Your answer is the lines below, exactly, from the one that contains "stripped_key in Hk." through the one that contains "rewrite andb_true_iff, <- (Hx", both included.

Material to process: Begin

(** ** What a leaf receives *)

Lemma all_keys_weaken (f g : string -> bool) v :
  (forall k, f k = true -> g k = true) -> all_keys f v = true -> all_keys g v = true.
Proof.
  intros Hfg. apply (value_nested_ind (fun v => all_keys f v = true -> all_keys g v = true)).
  - by intros [].
  - induction 1 as [|x l Hx Hl IH]; [done|]. cbn. rewrite !andb_true_iff. naive_solver.
  - induction 1 as [|[k x] d Hx Hd IH]; [done|]. cbn. cbn in Hx, IH. rewrite !andb_true_iff. naive_solver.
Qed.

Lemma all_keys_and (f g : string -> bool) v :
  all_keys f v = true -> all_keys g v = true -> all_keys (fun k => f k && g k) v = true.
Proof.
  apply (value_nested_ind (fun v => all_keys f v = true -> all_keys g v = true -> all_keys (fun k => f k && g k) v = true)).
  - by intros [].
  - induction 1 as [|x l Hx Hl IH]; [done|]. cbn. rewrite !andb_true_iff. naive_solver.
  - induction 1 as [|[k x] d Hx Hd IH]; [done|]. cbn. cbn in Hx, IH. rewrite !andb_true_iff. naive_solver.
Qed.

Lemma deep_strip_keys v : all_keys (fun k => negb (stripped_key k)) (_deep_strip v) = true.
Proof.
  apply (value_nested_ind (fun v => all_keys (fun k => negb (stripped_key k)) (_deep_strip v) = true)).
  - by intros [].
  - induction 1 as [|x l Hx Hl IH]; [done|]. cbn in *. by rewrite Hx, IH.
  - induction 1 as [|[k x] d Hx Hd IH]; [done|]. cbn in *. destruct (stripped_key k) eqn:Hk; [done|]. cbn.
    by rewrite Hk, Hx, IH.
Qed.

Lemma trusted_keys st s : all_keys (fun k => negb (caller_key k)) (PDict (_build_trusted_config st s)) = true.
Proof.
  assert (forall v, all_keys (fun k => negb (caller_key k)) (_deep_strip v) = true) as Hv.
  { intros v. eapply all_keys_weaken; [|apply deep_strip_keys]. intros k Hk. unfold stripped_key in Hk.
    apply negb_true_iff, orb_false_iff in Hk as [-> _]. done. }
  unfold _build_trusted_config. rewrite all_keys_dict. apply forallb_dict_set; [cbn [fst snd]; by rewrite Hv|].
  induction st as [|[k v] st IH]; [done|]. cbn. destruct (caller_key k) eqn:Hk; [done|]. cbn. by rewrite Hk, Hv, IH.
Qed.

(** The check of the leaf client is exact. *)
Lemma reject_exact v : forall path,
  _reject_recursive path v = Ok () <-> all_keys (fun k => negb (forbidden k)) v = true.
Proof.
  apply (value_nested_ind (fun v => forall path,
    _reject_recursive path v = Ok () <-> all_keys (fun k => negb (forbidden k)) v = true)).
  - by intros [].
  - intros l Hl path. cbn. generalize 0. induction Hl as [|x l Hx Hl IH]; intros i; cbn; [done|].
    rewrite andb_true_iff, <- (Hx (item_path path i)), <- (IH (i + 1)).
    destruct (_reject_recursive _ x) as [[]|t]; cbn; naive_solver.
  - intros d Hd path. cbn. induction Hd as [|[k x] d Hx Hd IH]; cbn; [done|]. cbn in Hx.
    rewrite !andb_true_iff, <- (Hx (path +:+ "." +:+ k)), <- IH, negb_true_iff.
    destruct (forbidden k); [naive_solver|]. destruct (_reject_recursive _ x) as [[]|t]; cbn; naive_solver.
Qed.

(** A key that neither redirects the work nor bypasses the leaf's pipeline. *)
Definition harmless (k : string) : bool := negb (caller_key k) && negb (forbidden k).

(** C13. A leaf receives nothing that redirects it: whatever the stage, the
    request and the outputs of earlier stages contain, every dict key at every
    depth of the parameters handed to GPU Manager is harmless. *)
Theorem leaf_receives_clean (answer : value -> value -> string -> data -> result string value) st run s key :
  let spy := fun service resource job params (l : list data) => (answer service resource job params, l ++ [params]) in
  Forall (fun params => all_keys harmless (PDict params) = true)
    (leaf_submit spy run s key (_build_trusted_config st s) []).2.
Proof.
  intros spy. unfold leaf_submit. destruct (_reject_recursive _ _) as [[]|t] eqn:Hr; [|constructor].
  set (params := leaf_params _ _ _ _). assert (all_keys harmless (PDict params) = true) as Hp.
  { assert (all_keys harmless (PDict (_build_trusted_config st s)) = true) as Hc.
    { apply all_keys_and; [apply trusted_keys|by apply reject_exact in Hr]. }
    rewrite all_keys_dict in *. unfold params, leaf_params. by repeat (apply forallb_dict_set; [done|]). }
  unfold spy. cbn. clearbody params.
  repeat match goal with |- context [match ?x with _ => _ end] => destruct x end; cbn; by repeat constructor.
Qed.

(** ** Who owns a stage *)

Lemma fold_result_inv {A B} (P : B -> Prop) (f : B -> A -> result string B) l : forall b b',
  (forall b x b', x ∈ l -> P b -> f b x = Ok b' -> P b') -> P b -> fold_result f b l = Ok b' -> P b'.
Proof.
  induction l as [|x l IH]; intros b b' Hf Hb; cbn; [by intros [= <-]|].
  destruct (f b x) as [b1|] eqn:Hx; cbn; [|done]. intros Hl. eapply (IH b1); [| |exact Hl].
  - intros b2 y b3 Hy. apply Hf. set_solver.
  - eapply Hf; [|exact Hb|exact Hx]. set_solver.
Qed.

Section Reviewed.
Context (config : data) (leaf_adapters external_adapters : list string) (providers catalogs : data).

(** A provider of the configuration, under its stripped id, with its authority
    and its own adapter. *)
Definition declared (provider authority adapter : string) : Prop :=
  exists id c, (id, PDict c) ∈ providers /\ py_strip id = provider /\
    stripped_text (dict_get c "adapter") = Some adapter /\
    managed_authority leaf_adapters external_adapters id c adapter = Ok authority.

Material to process: End

▶ _Answer to this task_
  { intros v. eapply all_keys_weaken; [|apply deep_strip_keys]. intros k Hk. unfold stripped_key in Hk.
    apply negb_true_iff, orb_false_iff in Hk as [-> _]. done. }
  unfold _build_trusted_config. rewrite all_keys_dict. apply forallb_dict_set; [cbn [fst snd]; by rewrite Hv|].
  induction st as [|[k v] st IH]; [done|]. cbn. destruct (caller_key k) eqn:Hk; [done|]. cbn. by rewrite Hk, Hv, IH.
Qed.

(** The check of the leaf client is exact. *)
Lemma reject_exact v : forall path,
  _reject_recursive path v = Ok () <-> all_keys (fun k => negb (forbidden k)) v = true.
Proof.
  apply (value_nested_ind (fun v => forall path,
    _reject_recursive path v = Ok () <-> all_keys (fun k => negb (forbidden k)) v = true)).
  - by intros [].
  - intros l Hl path. cbn. generalize 0. induction Hl as [|x l Hx Hl IH]; intros i; cbn; [done|].
    rewrite andb_true_iff, <- (Hx (item_path path i)), <- (IH (i + 1)).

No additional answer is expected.